1. Introduction

Given a workbook – or any other “flat” file – how is it organized? What does it mean?

How can we ignore details that are merely physical? When is a change merely a logical layout variant with no semantic impact? How do we isolate ourselves from these variations?

There are two user stories that we want to focus on.

  • Extract Transform and Load (ETL). We’ve got a file of data in the form of a workbook (“spreadsheet”) file or perhaps a flat (delimiter-free) COBOL file. The ET portion of ETL may be part of a “Big Data” application: it could be the mapper portion of a Hadoop Map-Reduce.
  • Analysis. More specifically, Data Profiling. We’ve got a file of data and we want to examine it for frequencies, ranges and relationships. A common use for this is to “validate” or “unit test” a file before attempting to process it.

In these cases, we don’t want our applications to depend on the physical file format. We want to work equally well with CSV or XLSX versions of a file.

We’d like something like this to transparently handle workbook files in a variety of formats.

def process_sheet( sheet ):
    """Separated to facilitate unit testing"""
    counts= defaultdict( int )
    for rows in sheet.rows():
        process row
    return counts

def main(args):
    for input in args.file:
        with workbook.open_workbook( input ) as source:
            for name in source.sheets(): ❶
                sheet= source.sheet( name,
                    sheet.EmbeddedSchemaSheet, ❷
                    loader_class=schema.loader.HeadingRowSchemaLoader ) ❸
                counts= process_sheet( sheet )
                pprint( counts )

Note that this is wordy because it specifies a number of things explicitly.

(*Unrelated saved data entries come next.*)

Lemma decode_quad_encode last q0 q1 q2 q3 out : decode_quad not_canonical last q0 q1 q2 q3 = Ok out →
  [q0; q1; q2; q3] = encode_chunk out ∧ chunk_ok last out.
Proof.
  unfold decode_quad. rewrite pad_cases. intros H.
  destruct (last && bool_decide (q3 = pad_symbol)) eqn:E1; [destruct (bool_decide (q2 = pad_symbol)) eqn:E2|];
    cbn [Nat.sub firstn take] in H; inv_res;
    match goal with H : try_fold _ _ _ = Ok _ |- _ => apply fold_symbols in H as (vs & Hvs & Hl & ->) end;
    destruct vs as [|v0 vs]; try done; destruct vs as [|v1 vs]; try done.
  - destruct vs; [|done]. injection Hl as -> ->. apply andb_true_iff in E1 as [-> ->%bool_decide_eq_true].
    apply bool_decide_eq_true in E2 as ->. rewrite !list.Forall_cons in Hvs. destruct Hvs as (H0 & H1 & _).
    cbn [foldl] in *. change (Z.shiftl 1 (2 * Z.of_nat 2) - 1) with (Z.ones 4) in *. rewrite Z.land_ones in * by lia.
    cbn [Nat.ltb Nat.leb app]. rewrite encode_chunk_1, shifted_byte by lia. rewrite Z.shiftl_mul_pow2 by lia.
    change (2 ^ 4) with 16 in *. change (2 ^ (6 * Z.of_nat 2)) with 4096. change (2 ^ 16) with 65536.
    split; [|right; split; [done|by left]]. same_symbols.
  - destruct vs as [|v2 vs]; [done|]. destruct vs; [|done]. injection Hl as -> -> ->. apply andb_true_iff in E1 as [-> ->%bool_decide_eq_true].
    rewrite !list.Forall_cons in Hvs. destruct Hvs as (H0 & H1 & H2 & _).
    cbn [foldl] in *. change (Z.shiftl 1 (2 * Z.of_nat 1) - 1) with (Z.ones 2) in *. rewrite Z.land_ones in * by lia.
    cbn [Nat.ltb Nat.leb app]. rewrite encode_chunk_2, !shifted_byte by lia. rewrite Z.shiftl_mul_pow2 by lia.
    change (2 ^ 2) with 4 in *. change (2 ^ (6 * Z.of_nat 1)) with 64. change (2 ^ 16) with 65536. change (2 ^ 8) with 256.
    split; [|right; split; [done|by right]]. same_symbols.
  - four vs. injection Hl as -> -> -> ->. rewrite !list.Forall_cons in Hvs. destruct Hvs as (H0 & H1 & H2 & H3 & _).
    cbn [foldl] in *. cbn [Nat.ltb Nat.leb app]. rewrite encode_chunk_3, !shifted_byte by lia. rewrite byte_val_of_Z.
    rewrite Z.shiftl_mul_pow2 by lia. change (2 ^ (6 * Z.of_nat 0)) with 1. change (2 ^ 16) with 65536. change (2 ^ 8) with 256.
    split; [|by left]. same_symbols.
Qed.

(** The values of the symbols of a chunk. *)
Lemma fold_symbols_run vs acc : Forall (λ v, 0 ≤ v < 64) vs →
  try_fold (λ packed symbol,
    v ← ok_or (base64_symbol_value symbol) not_canonical; Ok (Z.lor (Z.shiftl packed 6) v)) acc (symbol_of <$> vs)
  = Ok (foldl (λ acc v, acc * 64 + v) acc vs).
Proof. intros Hvs. apply fold_symbols. by exists vs. Qed.

Ltac in_range := repeat (apply Forall_cons_2; [euclid|]); constructor.
Ltac same_bytes := f_equal; repeat (apply (f_equal2 cons); [apply (inj byte_val); euclid|]); done.

Lemma decode_quad_run last q0 q1 q2 q3 out : [q0; q1; q2; q3] = encode_chunk out → chunk_ok last out →
  decode_quad not_canonical last q0 q1 q2 q3 = Ok out.
Proof.
  intros He Hok. unfold decode_quad. rewrite pad_cases.
  destruct out as [|a [|b [|c [|? ?]]]]; try (destruct Hok as [|[_ []]]; cbn in *; lia).
  - destruct Hok as [|[-> _]]; [done|]. rewrite encode_chunk_1 in He. injection He as -> -> -> ->.
    rewrite !bool_decide_eq_true_2 by done. cbn [andb Nat.sub firstn take]. pose proof (byte_val_range a).
    change ([symbol_of ?x; symbol_of ?y]) with (symbol_of <$> [x; y]). rewrite fold_symbols_run by in_range. run_bind.
    cbn [foldl]. change (Z.shiftl 1 (2 * Z.of_nat 2) - 1) with (Z.ones 4). rewrite Z.land_ones by lia.
    change (2 ^ 4) with 16. replace (_ mod 16 =? 0) with true by (symmetry; apply Z.eqb_eq; euclid).
    cbn [negb Nat.ltb Nat.leb app]. do 2 f_equal. apply (inj byte_val). rewrite shifted_byte, Z.shiftl_mul_pow2 by lia.
    change (2 ^ (6 * Z.of_nat 2)) with 4096. change (2 ^ 16) with 65536. euclid.
  - destruct Hok as [|[-> _]]; [done|]. rewrite encode_chunk_2 in He. injection He as -> -> -> ->.
    pose proof (byte_val_range a); pose proof (byte_val_range b).
    rewrite (bool_decide_eq_true_2 (pad_symbol = pad_symbol)) by done.
    rewrite bool_decide_eq_false_2 by (apply symbol_of_pad; euclid). cbn [andb Nat.sub firstn take].
    change ([symbol_of ?x; symbol_of ?y; symbol_of ?z]) with (symbol_of <$> [x; y; z]). rewrite fold_symbols_run by in_range. run_bind.
    cbn [foldl]. change (Z.shiftl 1 (2 * Z.of_nat 1) - 1) with (Z.ones 2). rewrite Z.land_ones by lia.
    change (2 ^ 2) with 4. replace (_ mod 4 =? 0) with true by (symmetry; apply Z.eqb_eq; euclid).
    cbn [negb Nat.ltb Nat.leb app]. f_equal. rewrite Z.shiftl_mul_pow2 by lia. change (2 ^ (6 * Z.of_nat 1)) with 64.
    apply (f_equal2 cons); [|apply (f_equal2 cons); [|done]]; apply (inj byte_val); rewrite shifted_byte by lia;
      change (2 ^ 16) with 65536; change (2 ^ 8) with 256; euclid.
  - rewrite encode_chunk_3 in He. injection He as -> -> -> ->.
    pose proof (byte_val_range a); pose proof (byte_val_range b); pose proof (byte_val_range c).
    rewrite (bool_decide_eq_false_2 (_ = pad_symbol)) by (apply symbol_of_pad; euclid).
    rewrite andb_false_r. cbn [Nat.sub firstn take].
    change ([symbol_of ?x; symbol_of ?y; symbol_of ?z; symbol_of ?w]) with (symbol_of <$> [x; y; z; w]).
    rewrite fold_symbols_run by in_range. run_bind. cbn [foldl].
    change (Z.shiftl 1 (2 * Z.of_nat 0) - 1) with 0. rewrite Z.land_0_r. cbn [Z.eqb negb Nat.ltb Nat.leb app]. f_equal.
    rewrite Z.shiftl_mul_pow2 by lia. change (2 ^ (6 * Z.of_nat 0)) with 1.
    apply (f_equal2 cons); [|apply (f_equal2 cons); [|apply (f_equal2 cons); [|done]]]; apply (inj byte_val);
      rewrite ?shifted_byte, ?byte_val_of_Z by lia; change (2 ^ 16) with 65536; change (2 ^ 8) with 256; euclid.
Qed.
Lemma txs_to_disk_ok txs : txs_range txs → txs_disk_ok (block_undo_txs_to_disk txs).
Proof.
  intros Ht. unfold txs_disk_ok, block_undo_txs_to_disk. apply Forall_fmap. eapply list.Forall_impl; [exact Ht|].
  intros t Hs. cbn. apply Forall_fmap. eapply list.Forall_impl; [exact Hs|]. apply spent_to_disk_ok.
Qed.

Lemma valid_lowercase_hex_iff s : valid_lowercase_hex s = true ↔ ∃ b, s = hex_encode b.
Proof.
  unfold valid_lowercase_hex. rewrite andb_true_iff, Z.eqb_eq. split.
  - intros [Hl Hd]. destruct (hex_bytes_encode (ascii_bytes s)) as (b & Hb & _).
    + by rewrite ascii_bytes_chars, length_fmap.
    + done.
    + exists b. apply (f_equal string_of_bytes) in Hb. by rewrite !string_of_ascii_bytes in Hb.
  - intros [b ->]. split; [|apply hex_encode_bytes_digits]. destruct (hex_encode_chars b) as [-> _].
    rewrite Z.mul_comm. apply Z_mod_mult.
Qed.

(** Tests, and maps that may fail, over a list with its indices. *)
Lemma enum_tests {A} (f : Z → A → nres unit) (P : A → Prop) l k : (∀ i x, f i x = Ok () ↔ P x) →
  try_fold (λ _ p, f p.1 p.2) () (enum_from k l) = Ok () ↔ Forall P l.
Proof.
  intros Hf. revert k. induction l as [|x l IH]; intros k; cbn [enum_from try_fold fst snd]; [split; [constructor|done]|].
  rewrite list.Forall_cons, bind_Ok, <- (IH (k + 1)), <- (Hf k x). split; [by intros ([] & ? & ?)|by intros [? ?]; exists ()].
Qed.

Lemma enum_builds {A B} (f : Z → A → nres B) (g : B → A) (P : B → Prop) l : (∀ i x y, x ∈ l → f i x = Ok y ↔ P y ∧ x = g y) →
  ∀ k acc out, try_fold (λ acc p, y ← f p.1 p.2; Ok (acc ++ [y])) acc (enum_from k l) = Ok out ↔
  ∃ ys, Forall P ys ∧ l = g <$> ys ∧ out = acc ++ ys.
Proof.
  induction l as [|x l IH]; intros Hf k acc out; cbn [enum_from try_fold fst snd].
  - split; [intros [= ->]; exists []; by rewrite app_nil_r|]. intros (ys & _ & Hl & ->).
    symmetry in Hl. apply fmap_nil_inv in Hl as ->. by rewrite app_nil_r.
  - rewrite bind_Ok. specialize (IH ltac:(intros; apply Hf; by right)). split.
    + intros (acc' & (y & Hy & [= <-])%bind_Ok & (ys & Hp & -> & ->)%IH). apply Hf in Hy as [Hy ->]; [|by left].
      exists (y :: ys). split; [by constructor|]. by rewrite <- app_assoc.
    + intros ([|y ys] & Hp & Hl & ->); [done|]. rewrite fmap_cons in Hl. injection Hl as Hx Hl.
      apply list.Forall_cons in Hp as [Hy Hp]. exists (acc ++ [y]).
      rewrite (proj2 (Hf k x y ltac:(by left)) (conj Hy Hx)). split; [done|]. apply IH. exists ys. by rewrite <- app_assoc.
Qed.

(** A spent output whose strings are lower-case hexadecimal is the text of one
    output. *)
Definition canonical_spent (s : SpentUndoDisk) : Prop := ∃ u, len (op_txid (su_outpoint u)) = 32 ∧ s = spent_to_disk u.
(** The three passes over what the record is written as. *)
Lemma decode_members d payload : dk_version d = CHAIN_STATE_DISK_VERSION → is_u 128 (dk_already_generated d) →
  json_object ("{"%byte :: payload) = Ok (disk_members d, false) → decode_payload ("{"%byte :: payload) = Some (Ok d).
Proof.
  intros Hv Hg Hj. unfold decode_payload. cbn [List.find is_json_space]. change (bool_decide ("{"%byte = "{"%byte)) with true.
  change (negb (is_json_space "{"%byte)) with true. cbn [negb andb]. cbv iota. rewrite Hj. change (foldl presence_step (unseen, unseen) (disk_members d))
    with (see_token (TUnsigned (dk_version d)) unseen, see_token (TString (to_canonical_decimal (dk_already_generated d)) true) unseen).
  cbn [see_token fs_seen fs_duplicate fs_null fs_first unseen orb is_null chainstate_version_presence_error negb chainstate_supply_presence_error].
  rewrite members_version, Hv. cbn [validate_chainstate_version chainstate_version_presence_error negb orb].
  change (CHAIN_STATE_DISK_VERSION <=? u32_max) with true. run_bind.
  change (negb (CHAIN_STATE_DISK_VERSION =? CHAIN_STATE_DISK_VERSION_V1) && negb (CHAIN_STATE_DISK_VERSION =? CHAIN_STATE_DISK_VERSION))
    with false. cbv iota. cbn [map_err].
  assert (parse_canonical_decimal (to_canonical_decimal (dk_already_generated d)) = Some (dk_already_generated d)) as Hd.
  { apply canonical_decimal. split; [unfold is_u, Uint128.u128_max in *; lia|done]. }
  rewrite bool_decide_eq_true_2 by done. cbn [negb andb].
  change (visit_supply CHAIN_STATE_DISK_VERSION (disk_members d))
    with (Some (ok_or (parse_canonical_decimal (to_canonical_decimal (dk_already_generated d))) CHAINSTATE_INVALID_V2_SUPPLY)).
  rewrite Hd. cbn [mbind option_bind ok_or map_err]. f_equal.
  assert (visit_disk (disk_members d) = Some d) as ->; [|done].
  unfold visit_disk.
  change (disk_fields _ (disk_members d)) with (Some (mkDiskFields (see_token (TUnsigned (dk_version d)) unseen)
    (see_token (TString (to_canonical_decimal (dk_already_generated d)) true) unseen)
    (Some (dk_has_tip d)) (Some (dk_height d)) (Some (dk_tip_hash d)) (Some (dk_utxos d)))).
  cbn -[validate_chainstate_version validate_chainstate_supply to_canonical_decimal]. rewrite Hv.
  change (validate_chainstate_version true false false (Some (TUnsigned CHAIN_STATE_DISK_VERSION)))
    with (@Ok string Z CHAIN_STATE_DISK_VERSION).
  cbn [mbind option_bind]. rewrite supply_v2, Hd. cbn. rewrite <- Hv. by destruct d.
Qed.

(** The passes only go on with a version that has a supply format. *)
Lemma visit_version_checked members v : visit_version members = Ok v → v = CHAIN_STATE_DISK_VERSION_V1 ∨ v = CHAIN_STATE_DISK_VERSION.
Proof.
  unfold visit_version. intros H. apply bind_Ok in H as (f & _ & H). unfold validate_chainstate_version in H.
  destruct (chainstate_version_presence_error _ _ _); [done|]. apply bind_Ok in H as (n & _ & H).
  destruct (n =? CHAIN_STATE_DISK_VERSION_V1) eqn:E1; [|destruct (n =? CHAIN_STATE_DISK_VERSION) eqn:E2; [|done]];
    cbn in H; injection H as <-; [left|right]; lia.
Qed.

Lemma visit_supply_total version members : version = CHAIN_STATE_DISK_VERSION_V1 ∨ version = CHAIN_STATE_DISK_VERSION →
  is_Some (visit_supply version members).
Proof.
  intros H. unfold visit_supply. destruct (try_fold _ _ _) as [s|e]; [|by eexists]. destruct H as [->| ->]; by eexists.
Qed.

Lemma decode_payload_total payload : is_Some (decode_payload payload).
Proof.
  unfold decode_payload. destruct (_ && _); [by eexists|]. destruct (json_object payload) as [[members trailing]|e]; [|by eexists].
  destruct trailing; [by eexists|]. destruct (foldl _ _ _) as [version supply]. destruct (chainstate_version_presence_error _ _ _); [by eexists|].
  destruct (visit_version members) as [v|e] eqn:Hv; cbn [map_err]; [|by eexists]. destruct (chainstate_supply_presence_error _ _ _); [by eexists|].
  destruct (visit_supply_total v members (visit_version_checked _ _ Hv)) as [r ->]. cbn. destruct (map_err _ r); by eexists.
Qed.

Lemma load_total path file : is_Some (load_chain_state path file).
Proof.
  destruct file as [|raw|e]; [by eexists| |by eexists]. cbn. destruct (open_store_envelope _ raw) as [payload|e]; [|by eexists].
  destruct (decode_payload_total payload) as [r ->]. by eexists.
Qed.

(** C40: the file of the chain state. Saving never fails to encode a state that
    fits its types, and the file reads back as that state: through the
    envelope with its checksum, the passes that look for missing, null and
    repeated fields, the check for the canonical form and the decoding of
    every output. Reading any other file, however it is damaged, gives a state
    or an error and never a panic. A file that is accepted is, byte for byte,
    the checksummed envelope of its payload. *)
Theorem chain_file_roundtrip path :
  (∀ s, state_ok s → ∃ raw, chain_state_content path s = Ok raw ∧ load_chain_state path (SavedContent raw) = Some (Ok s))
  ∧ (∀ file, ∃ r, load_chain_state path file = Some r)
  ∧ (∀ raw s, load_chain_state path (SavedContent raw) = Some (Ok s) →
       ∃ payload, marshal_store_envelope STORE_ENVELOPE_CHAIN_STATE payload = Ok raw).
Proof.
  split; [|split; [intros file; apply load_total|]].
  - intros s Hs. destruct (chain_state_disk_run s (so_disk s Hs)) as (d & Hd & Hback & Hedge).
    destruct (state_disk_plain s d Hs Hd) as [Hp Hv]. destruct (state_reads d Hp) as (payload & Hw & Hj).
    exists (envelope_bytes STORE_ENVELOPE_CHAIN_STATE ("{"%byte :: payload ++ [x0a])).
    pose proof (marshal_store_envelope_run STORE_ENVELOPE_CHAIN_STATE ("{"%byte :: payload ++ [x0a])) as Hm. split.
    + unfold chain_state_content. rewrite Hd. cbn [map_err]. run_bind. rewrite Hw. cbn [map_err]. run_bind. cbn [app]. by rewrite Hm.
    + cbn [load_chain_state]. rewrite (proj2 (open_store_envelope_Ok _ _ _) eq_refl).
      rewrite (decode_members d) by (done || apply Hp). cbn [mbind option_bind]. run_bind. by rewrite Hedge, Hback.
  - intros raw s H. cbn [load_chain_state] in H. destruct (open_store_envelope _ raw) as [payload|e] eqn:Ho; [|done].
    exists payload. apply open_store_envelope_Ok in Ho as ->. apply marshal_store_envelope_run.
Qed.
End file_facts.

(** ** An instance of the parameter, and a file *)

Abbreviation entry_tuple := (string * string * Z * Z * Z * Z * bool)%type.
Definition entry_to_tuple (e : UtxoDiskEntry) : entry_tuple :=
  (de_txid e, de_covenant_data e, de_value e, de_creation_height e, de_vout e, de_covenant_type e, de_created_by_coinbase e).
Definition entry_of_tuple (t : entry_tuple) : UtxoDiskEntry :=
  let '(txid, data, value, height, vout, ty, coinbase) := t in mkUtxoDiskEntry txid data value height vout ty coinbase.
Abbreviation disk_tuple := (string * list entry_tuple * Z * Z * Z * bool)%type.
Definition disk_to_tuple (d : ChainStateDisk) : disk_tuple :=
  (dk_tip_hash d, entry_to_tuple <$> dk_utxos d, dk_height d, dk_already_generated d, dk_version d, dk_has_tip d).
Definition disk_of_tuple (t : disk_tuple) : ChainStateDisk :=
  let '(tip, utxos, height, generated, version, has_tip) := t in
  mkChainStateDisk tip (entry_of_tuple <$> utxos) height generated version has_tip.

Lemma disk_tuple_back d : disk_of_tuple (disk_to_tuple d) = d.
Proof.
  destruct d as [tip utxos h g v t]. unfold disk_of_tuple, disk_to_tuple. cbn. f_equal. rewrite <- list_fmap_compose.
  transitivity (id <$> utxos); [|apply list_fmap_id]. apply list_fmap_ext. by intros i [].
Qed.

Definition toy_state_write (d : ChainStateDisk) : nres bytes := Ok ("{"%byte :: pos_bytes (encode (disk_to_tuple d))).
Definition toy_state_read (raw : bytes) : nres (list (string * JsonMember) * bool) :=
  let inner := tail raw in
  t ← ok_or (p ← bytes_pos (take (pred (length inner)) inner); (decode p : option disk_tuple)) "not an object"%string;
  Ok (disk_members (disk_of_tuple t), false).
(* ===== verification/Branch.v ===== *)
(** * Side branches and the fork choice ([sync_reorg.rs])

    A block that does not extend the tip is connected to the canonical chain by
    walking its stored ancestors; the branch replaces the chain above the common
    ancestor if it has more work, or as much and a smaller hash. *)

From stdpp Require Import pretty.
From S2P Require Import Prelude Bytes BTree Errors Constants Crypto WireRead CompactSize TxWire TxCodec Block Merkle Pow Subsidy.
From S2P Require Import Vault Suites Verify SigCache WorkerPool SigQueue Sighash Spend Htlc Stealth CovenantGenesis.
From S2P Require Import UtxoApply UtxoRules UtxoDeferred UtxoLedger BlockParse BlockWeight BlockDa BlockBasic ConnectBlock.
From S2P Require Import NodeText ChainState Undo Chain BlockStore StoreFiles Headers.

(* rust: node/sync_reorg.rs 38-39 BRANCH_STORE_CORRUPT_ERR *)
Definition BRANCH_STORE_CORRUPT_ERR : string := "block store corruption during side-branch collection".

(* rust: node/sync_reorg.rs 44-46 branch_store_corrupt *)
Definition branch_store_corrupt (detail : string) : string := (BRANCH_STORE_CORRUPT_ERR +:+ ": " +:+ detail)%string.

(* rust: node/sync_reorg.rs 52-56 VerifiedStoredBlock *)
Record VerifiedStoredBlock : Type := mkVerifiedStoredBlock {
  vs_lookup_hash : bytes; vs_block_bytes : bytes; vs_parsed : ParsedBlock }.

(* rust: node/sync_reorg.rs 58-61 StoredBlockLoadError *)
Inductive StoredBlockLoadError : Type := NotFound | Corrupt (e : string).

(* rust: node/sync_reorg.rs 194-205 ReorgBranchBlock *)
Record ReorgBranchBlock : Type := mkReorgBranchBlock {
  rb_hash : bytes; rb_header_bytes : bytes; rb_block_bytes : bytes; rb_prev_hash : bytes; rb_target : bytes;
  rb_timestamp : Z; rb_txids : list bytes }.

(* rust: node/sync_reorg.rs 155-165 branch_row *)
Definition branch_row (hash : bytes) (parsed : ParsedBlock) (block_bytes : bytes) : ReorgBranchBlock :=
  mkReorgBranchBlock hash (pb_header_bytes parsed) block_bytes (bh_prev_block_hash (pb_header parsed))
    (bh_target (pb_header parsed)) (bh_timestamp (pb_header parsed)) (pb_txids parsed).

(** An index is a [usize], which fits in a [u64]. *)
(* rust: node/sync_reorg.rs 171-176 branch_row_height *)
Definition branch_row_height (common_ancestor_height index : Z) : nres Z :=
  ok_or (first ← checked_add u64_max common_ancestor_height 1; checked_add u64_max first index) "height overflow"%string.

Section branch.
Context `{HS : Sha3} `{BU : BigUintBytes} `{HX : Hex}.
Implicit Types (self : Store).

(* rust: node/sync_reorg.rs 64-72 render *)
Definition render (e : StoredBlockLoadError) (lookup_hash : bytes) : string :=
  match e with
  | NotFound => branch_store_corrupt ("stored block for " +:+ hex_encode lookup_hash +:+ " is unreadable: not found")
  | Corrupt err => err
  end%string.

(* rust: node/sync_reorg.rs 78-128 load_verified_stored_block *)
Definition load_verified_stored_block self (lookup_hash : bytes) : result StoredBlockLoadError VerifiedStoredBlock :=
  let corrupt what := Corrupt (branch_store_corrupt ("stored block for " +:+ hex_encode lookup_hash +:+ what)%string) in
  block_bytes ← map_err (λ err, if io_not_found err then NotFound else corrupt (" is unreadable: " +:+ io_text err)%string)
                  (read_block_file_by_hash self lookup_hash);
  parsed ← map_err (λ err, corrupt (" does not parse: " +:+ display err)%string) (parse_block_bytes block_bytes);
  observed_hash ← map_err (λ err, corrupt (" does not hash: " +:+ display err)%string) (block_hash (pb_header_bytes parsed));
  if negb (bool_decide (observed_hash = lookup_hash)) then Err (corrupt (" hashes to " +:+ hex_encode observed_hash)%string) else
  _ ← map_err (λ err, corrupt (" has invalid commitments: " +:+ display err)%string) (validate_stored_block_commitments parsed);
  Ok (mkVerifiedStoredBlock lookup_hash block_bytes parsed).
(* rust: node/blockstore.rs 365-382 persist_block_bytes_typed *)
Definition store_block (block_hash_bytes header_bytes block_bytes : bytes) : StoreM unit := λ s,
  let path := path_display (path_of (so_blocks (io_store s)) block_hash_bytes) in
  (_ ← lift (map_err (atomic_write_error_before path CreateIfAbsent)
               (validate_header_matches_hash header_bytes block_hash_bytes));
   _ ← put_block_file BlockFiles block_hash_bytes block_bytes;
   put_block_file HeaderFiles block_hash_bytes header_bytes) s.

(* rust: node/blockstore.rs 765-861 put_undo_typed *)
Definition store_undo (block_hash_bytes : bytes) (undo : BlockUndo) : StoreM unit := λ s,
  let path := path_of (so_undo (io_store s)) block_hash_bytes in
  let before := atomic_write_error_before (path_display path) CreateIfAbsent in
  (raw ← lift (map_err before (marshal_undo_envelope block_hash_bytes undo));
   _ ← lift (map_err before (check_store_save_bound (path_display path) (len raw) UNDO_FILE_MAX_BYTES));
   put_file UndoFiles block_hash_bytes raw UNDO_FILE_MAX_BYTES (validate_existing path block_hash_bytes undo)
     (λ error, "read undo " +:+ path_display path +:+ ": " +:+ io_text error)%string) s.

(** An operation on the index, which writes it once. *)
Definition on_index (op : write_outcome → ST BlockStore AtomicWriteError unit) : StoreM unit := λ s,
  let index := so_index (io_store s) in
  let '(r, index) := op (write_result (bs_index_path index) Overwrite (next_fault s)) index in
  (r, after_write s (set_index (io_store s) index)).

(* rust: node/blockstore.rs 223-328 commit_canonical_block_typed *)
Definition store_commit (height : Z) (block_hash_bytes header_bytes block_bytes : bytes) (undo : BlockUndo) : StoreM unit := λ s,
  let index := so_index (io_store s) in
  let before := atomic_write_error_before (bs_index_path index) Overwrite in
  let files := (_ ← store_block block_hash_bytes header_bytes block_bytes; store_undo block_hash_bytes undo) in
  if negb (bu_block_height undo =? height) then
    (Err (before ("undo block_height mismatch: commit height=" +:+ pretty height +:+ ", undo.block_height="
                  +:+ pretty (bu_block_height undo))%string), s) else
  let current_len := len (bs_canonical index) in
  if current_len <? height then
    (Err (before ("commit_canonical_block height gap: height=" +:+ pretty height +:+ " > canonical_len="
                  +:+ pretty current_len)%string), s) else
  if (height <? current_len) && bool_decide (canonical_hash index height = Some block_hash_bytes) then files s else
  (_ ← files; on_index (λ o, set_canonical_tip_typed o height block_hash_bytes)) s.

(* rust: node/blockstore.rs 863-874 get_undo *)
Definition store_get_undo (self : Store) (block_hash_bytes : bytes) : nres BlockUndo :=
  raw ← map_err (λ e, "read undo " +:+ file_path (so_undo self) block_hash_bytes +:+ ": " +:+ io_text e)%string
          (read_file_from_dir (so_undo self) block_hash_bytes UNDO_FILE_MAX_BYTES);
  unmarshal_undo_envelope block_hash_bytes raw.
End ops.

(** ** What the operations leave *)

Section results.
Context `{HS : Sha3} `{HX : Hex} `{HU : UndoJson}.

(** Directories only gain files. *)
Definition dir_grows (d d' : Directory) : Prop :=
  dir_path d' = dir_path d ∧ dir_ext d' = dir_ext d ∧ dir_files d ⊆ dir_files d'.
Definition files_grow (st st' : Store) : Prop := ∀ c, dir_grows (class_dir c st) (class_dir c st').

#[export] Instance dir_grows_preorder : PreOrder dir_grows.
Proof.
  split; [by intros d|]. intros d1 d2 d3 (? & ? & ?) (? & ? & ?). split_and!; [congruence|congruence|by etransitivity].
Qed.
#[export] Instance files_grow_preorder : PreOrder files_grow.
Proof. split; [by intros st c|]. intros st1 st2 st3 H1 H2 c. by etransitivity; [apply H1|apply H2]. Qed.

Lemma set_class_same c st d : class_dir c (set_class_dir c st d) = d.
Proof. by destruct c. Qed.
Lemma set_class_other c c' st d : c ≠ c' → class_dir c' (set_class_dir c st d) = class_dir c' st.
Proof. by destruct c, c'. Qed.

  • for name in source.sheets() claims that all sheets have valid data. When this is not the case, more sophisticated name filtering needs to be inserted into this loop.
  • sheet.EmbeddedSchemaSheet states that the sheet has the schema embedded in it. For example, the headers in the first row of the sheet. We can use sheet.ExternalSchemaSheet to specify that an external schema must be loaded. For example, a separate sheet in this workbook or perhaps a separate file.
  • schema.loader.HeadingRowSchemaLoader states that the schema is the first row of the sheet. We can write other parsers for other sheets with more complex or atypical layouts.

We’ve made these issues explicit because they are the source of complication in otherwise simple applications. Parsing the header from .csv files is done by a simple algorithm in the csv module. This algorithm isn’t always appropriate, and we need to be able to change it.

1.1. Logical Layout Issues

Beyond physical format transparency, we want applications that are flexible with respect to the the logical layout of coumns. We’d like to be adaptable to changes to the names, number, order and type of columns without a significant rewrite. We’d like to isolate the column names or positions from the rest of our application processing.

We can do this by definining small “builder” functions which isolate the logical layout from the rest of the application.

We’d like something like this.

def build_record_dict( aRow ):
    return dict(
        name = aRow['some column'].to_str(),
        address = aRow['another column'].to_str(),
        zip = aRow['zip'].to_digit_str(5),
        phone = aRow['phone'].to_digit_str(),
    )

The column names and data conversions are isolated to this function only. As the source schemata evolve, we can update an application to add variations on this function.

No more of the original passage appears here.